Catastrophe! There’s no more Catastrophe: Sharon Horgan and Rob Delaney’s eye-wateringly filthy and funny comedy about an ill-matched couple expecting an unplanned baby comes to an end tonight. Monday evenings will be a sadder place for a while.
It’s not a complete disaster. As RadioTimes.com revealed last month, Channel 4 is planning to push out a second series in 2016. But until that happy day, I’d recommend that anyone who has not yet had the pleasure of Horgan’s equally hilarious BBC3 comedy Pulling invests in the box set.
Co-written with fellow Irish comic Dennis Kelly (who’s since penned Matilda the Musical with Tim Minchin), Pulling was about three single 30-something women: self-obsessed Donna (Horgan), dippy Louise and man-eater Karen.
Despite respectable ratings, giddy reviews, a Bafta nomination and a British Comedy Award for Horgan, it was pulled after just two series. At the time Horgan speculated that their “haggard old faces” had been deemed too old for the BBC3’s target demographic.
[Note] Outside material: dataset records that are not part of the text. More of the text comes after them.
(** Bits of the mode of a file and of [open]. *)
Definition S_IFMT : Z := 0xF000.
Definition S_ISREG (m : Z) : bool := Z.land m S_IFMT =? 0x8000.
Definition S_ISDIR (m : Z) : bool := Z.land m S_IFMT =? 0x4000.
Definition S_ISLNK (m : Z) : bool := Z.land m S_IFMT =? 0xA000.
Definition S_ISUID : Z := 0x800.
Definition S_ISGID : Z := 0x400.
Definition O_RDONLY : Z := 0.
Definition O_WRONLY : Z := 1.
Definition O_CREAT : Z := 0x40.
Definition O_EXCL : Z := 0x80.
Definition O_TRUNC : Z := 0x200.
Definition W_OK : Z := 2.

Definition SENDFILE_BIGBUF : Z := 16 * 1024 * 1024.
Definition CONFIG_FEATURE_COPYBUF_KB : Z := 4.
Definition buffer_size : Z := CONFIG_FEATURE_COPYBUF_KB * 1024.

Section program.
Context {K : Type} `{Files K}.

Definition call {A} (f : K → A * K) : M K A := λ s, Ok (f s).

Fixpoint safe_write (fuel : nat) (fd : Z) (buf : arr) : M K Z :=
  match fuel with
  | O => fail Fuel
  | S fuel =>
      r ← call (sys_write fd buf);
      let '(n, errno) := r in
      if (n <? 0) && (errno =? EINTR) then safe_write fuel fd buf else mret n
  end.

(** [buf] is what is left to write. *)
Fixpoint full_write_loop (fuel n : nat) (fd : Z) (buf : arr) (total : Z) : M K Z :=
  match buf with
  | [] => mret total
  | _ =>
      match n with
      | O => fail Fuel
      | S n =>
          cc ← safe_write fuel fd buf;
          if cc <? 0 then mret (if total =? 0 then cc else total)
          else full_write_loop fuel n fd (drop (Z.to_nat cc) buf) (total + cc)
      end
  end.

Definition full_write (fuel : nat) (fd : Z) (buf : arr) : M K Z := full_write_loop fuel fuel fd buf 0.

Fixpoint safe_read (fuel : nat) (fd count : Z) : M K (Z * arr) :=
  match fuel with
  | O => fail Fuel
  | S fuel =>
      r ← call (sys_read fd count);
      let '(n, bytes, errno) := r in
      if (n <? 0) && (errno =? EINTR) then safe_read fuel fd count else mret (n, bytes)
  end.

(** The buffer on the stack receives what is read. *)
Definition into_buffer (bytes : arr) : M K arr :=
  if Z.of_nat (length bytes) <=? buffer_size then mret bytes else fail Segv.

(** The start of a round: the result of [sendfile] or of the read, the bytes in
    the buffer and the new value of [sendfile_sz]. *)
Definition fetch (fuel : nat) (src_fd dst_fd size sendfile_sz : Z) : M K (Z * arr * Z) :=
  rd ← (if sendfile_sz =? 0 then mret (-1)
        else call (sys_sendfile dst_fd src_fd (if sendfile_sz <? size then sendfile_sz else size)));
  if 0 <=? rd then mret (rd, [], sendfile_sz)
  else
    r ← safe_read fuel src_fd (if buffer_size <? size then buffer_size else size);
    b ← into_buffer r.2;
    mret (r.1, b, 0).

(** The loop returns [status] and [total]. *)
Fixpoint action_loop (fuel n : nat) (cont : bool) (src_fd dst_fd size status total sendfile_sz : Z) : M K (Z * Z) :=
  match n with
  | O => fail Fuel
  | S n =>
      r ← fetch fuel src_fd dst_fd size sendfile_sz;
      let '(rd, buffer, sendfile_sz) := r in
      if rd <? 0 then mret (status, total)
      else if rd =? 0 then mret (0, total)
      else
        wr ← (if (0 <=? dst_fd) && (sendfile_sz =? 0) then full_write fuel dst_fd buffer else mret rd);
        if (wr <? rd) && negb cont then mret (status, total)
        else
          let dst_fd := if wr <? rd then -1 else dst_fd in
          let total := total + rd in
          let size := if status <? 0 then size - rd else size in
          if (status <? 0) && (size =? 0) then mret (0, total)
          else action_loop fuel n cont src_fd dst_fd size status total sendfile_sz
  end.

(** The smallest [off_t], whose negation is not one, is not distinguished. *)
Definition bb_full_fd_action (fuel : nat) (src_fd dst_fd size : Z) : M K Z :=
  let cont := size <? 0 in
  let size := Z.abs size in
  r ← (if src_fd <? 0 then mret (-1, 0)
       else if size =? 0 then action_loop fuel fuel cont src_fd dst_fd SENDFILE_BIGBUF 1 0 SENDFILE_BIGBUF
       else action_loop fuel fuel cont src_fd dst_fd size (-1) 0 SENDFILE_BIGBUF);
  let '(status, total) := r in
  mret (if status =? 0 then total else -1).

Definition bb_copyfd_eof (fuel : nat) (fd1 fd2 : Z) : M K Z := bb_full_fd_action fuel fd1 fd2 0.

(** The part of [copy_file] behind the label. *)
Definition preserve_mode_ugid_time (dest : arr) (source_stat : stat) : M K unit :=
  _ ← call (sys_utimes dest (st_mtime source_stat));
  r ← call (sys_chown dest (st_uid source_stat) (st_gid source_stat));
  let mode := if r <? 0 then Z.ldiff (st_mode source_stat) (Z.lor S_ISUID S_ISGID) else st_mode source_stat in
  _ ← call (sys_chmod dest mode);
  mret ().

(** The destination is opened, or unlinked and created. *)
Definition open_dest (dest : arr) (new_mode : Z) : M K (Z + Z) :=
  dst_fd ← call (sys_open dest (Z.lor O_WRONLY (Z.lor O_CREAT O_TRUNC)) new_mode);
  if dst_fd =? -1 then
    ovr ← call (sys_unlink dest);
    if ovr <=? 0 then mret (inl ovr)
    else
      dst_fd ← call (sys_open dest (Z.lor O_WRONLY (Z.lor O_CREAT O_EXCL)) new_mode);
      if dst_fd <? 0 then mret (inl (-1)) else mret (inr dst_fd)
  else mret (inr dst_fd).

Definition copy_regular (fuel : nat) (source dest : arr) (source_stat : stat) : M K Z :=
  src_fd ← call (sys_open source O_RDONLY 0x1B6);
  if src_fd <? 0 then mret (-1)
  else
    r ← open_dest dest (st_mode source_stat);
    match r with
    | inl err => _ ← call (sys_close src_fd); mret err
    | inr dst_fd =>
        n ← bb_copyfd_eof fuel src_fd dst_fd;
        c ← call (sys_close dst_fd);
        let retval := if (n =? -1) || (c <? 0) then -1 else 0 in
        _ ← call (sys_close src_fd);
        preserve_mode_ugid_time dest source_stat;;
        mret retval
    end.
This was before the trend for Twitter lobbying and online petitions, and before there were streaming services like Netflix and Amazon eager to buy up BBC cast-offs like Ripper Street. So peeved, protesting fans were only rewarded with an hour-long finale, which delighted them all over again by refusing to deliver a happy ending.
Still, 13 episodes is one more than Fawlty Towers managed – and I wager at least one will make you wet yourself a little.
Five years before Lena Dunham’s HBO series Girls was hailed as ground-breaking, Pulling had already smashed the mould: it showed women behaving badly. They get wrecked, they sleep around and – shock horror – they enjoy it.
In fact, Horgan and Kelly didn’t just smash the mould; they chucked it out the window. Donna, Louise and Karen weren’t other halves or incidental colleagues, they weren’t the warm-up acts or the foils; they were the disaster-prone losers. Naturally, they got all the best gags.
Watch a clip from the first episode when Donna decides marriage isn’t for her:
As in Catastrophe, Sharon Horgan mined her own life for inspiration. You wouldn’t want to live there but it makes for wince-inducing, laugh-until-you-fart television. Nor was there any moralising. Pulling makes Peep Show look positively sanctimonious.
So if you’ve enjoyed Sharon’s unplanned pregnancy, make a date with the reckless 30-something she probably once was. (And if you think she’s an irresponsible primary school teacher, wait until you meet foul-mouthed boozer Karen.)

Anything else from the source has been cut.